> >From my limited understanding, there are 2 kinds of
> speculation
> related failures that are seen:
> Failures due to insufficient number of buffers (no
> speculative buffer
> available) and failures due to using a buffer that is
> busy getting
> discarded/committed (available buffer(s) still busy)

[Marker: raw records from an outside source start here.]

(* ===== verification/AgentLoopSpec.v ===== *)
(** What a run of the agent loop does: how often it asks the provider, how it
    can end and why, and that a round of tools answers every call. The loop's
    own theorem about tools is joined with that of the tool tasks. *)
From S2P Require Import Prelude Float Text Effects Store Json Session Errors RuntimeTypes Tokenizer Transcript Taint.
From S2P Require Import LoopGuard ContextGuard ContextBudget Segments Compaction ToolRecovery Metacognition ToolExec Prompt.
From S2P Require Import ToolSpec AgentLoop.

(** ** What a log shows *)

(** The rounds started; the streams of the last round, and the last of them;
    the streams that ended in an overflow; whether a cancellation was seen. *)
Record Seen : Type := mkSeen {
  se_rounds : nat;
  se_streams : nat;
  se_last : option (list StreamChunk * StreamEnd);
  se_overflows : nat;
  se_cancelled : bool;
}.

Definition seen_nothing : Seen := mkSeen 0 0 None 0 false.

Definition overflow_end (x : StreamEnd) : bool :=
  match x with SE_Err e => is_overflow (CDE_Provider e) | _ => false end.

Definition see_cancel (b : bool) (S : Seen) : Seen :=
  mkSeen (se_rounds S) (se_streams S) (se_last S) (se_overflows S) (se_cancelled S || b).

Definition see_stream (x : list StreamChunk * StreamEnd) (S : Seen) : Seen :=
  mkSeen (se_rounds S) (1 + se_streams S) (Some x) (se_overflows S + Nat.b2n (overflow_end x.2)) (se_cancelled S).

Definition see_round (S : Seen) : Seen := mkSeen (1 + se_rounds S) 0 (se_last S) (se_overflows S) (se_cancelled S).

Definition see_event {X} (S : Seen) (e : loopE X) : X → Seen :=
  match e in loopE X return X → Seen with
  | L_IsCancelled => λ b, see_cancel b S
  | L_Hook (HP_BeforeLlmCall _ _ _) => λ b, see_cancel b S
  | L_Emit (AV_RoundStart _) => λ _, see_round S
  | L_Stream _ => λ x, see_stream x S
  | _ => λ _, S
  end.

Definition see (S : Seen) (o : obs loopE) : Seen := match o with Obs e x => see_event S e x end.

Definition summary (log : list (obs loopE)) : Seen := foldl see seen_nothing log.

Lemma summary_snoc log {X} (e : loopE X) x : summary (log ++ [Obs e x]) = see_event (summary log) e x.
Proof. unfold summary. by rewrite foldl_app. Qed.

(** What a stream said. *)
Definition stream_text (chunks : list StreamChunk) : string := string_concat (ck_delta <$> chunks).
Definition stream_calls (chunks : list StreamChunk) : list ToolCall := concat (ck_tool_calls <$> chunks).

Section promises.
Context {Hs : Hasher} {J : JsonText} {LC : Lowercase} {TH : TrigramHash} (ru : AgentRunner).
Context (model : string) (prompt : option string) (tools : list ToolSchema).

Abbreviation max_rounds := (Z.to_nat (ac_max_tool_rounds (ru_config ru))).

(** A request of the loop: only its messages vary. *)
Definition loop_request (r : ProviderRequest) : Prop :=
  rq_model r = model ∧ rq_system_prompt r = prompt ∧ rq_max_tokens r = None ∧ rq_temperature r = None ∧
  rq_tools r = tools ∧ rq_stream r = true.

> For the former consider increasing the number of
> buffers with the
> nspec option. For the latter, consider setting the
> CPU cleanrate to
> value beyond the default (101)
> The "Abort due to systemic unresponsiveness"
> indicates heavy load.
> This if addressed will probably not throw the "error
> on enabled probe"
> error assuming data access is happening right.
>
> When is the speculative buffer created? When is it
> committed? Can the
> paths being speculated be reduced?
>
> -Shiv
>
syscall::fork*:entry
{
self->spec = speculation();
}
syscall::fork*:return
/self->spec/
{
speculate(self->spec);
}
syscall::fork*:return
/self->spec && errno != 0/
{
/*
* If errno is non-zero, we want to commit the speculation.
*/
commit(self->spec);
self->spec = 0;
}
syscall::fork*:return
/self->spec && errno == 0/
{
/*
* If errno is not set, we discard the speculation.
*/
discard(self->spec);
self->spec = 0;
}
As I mentioned we want to capture code path for a fork failre. Any changes
needed? I am more interested in knowing why it aborted? Sar o/p tell around 40%
cpu idle (of-course the sar granularity is less). Thanks for any comments.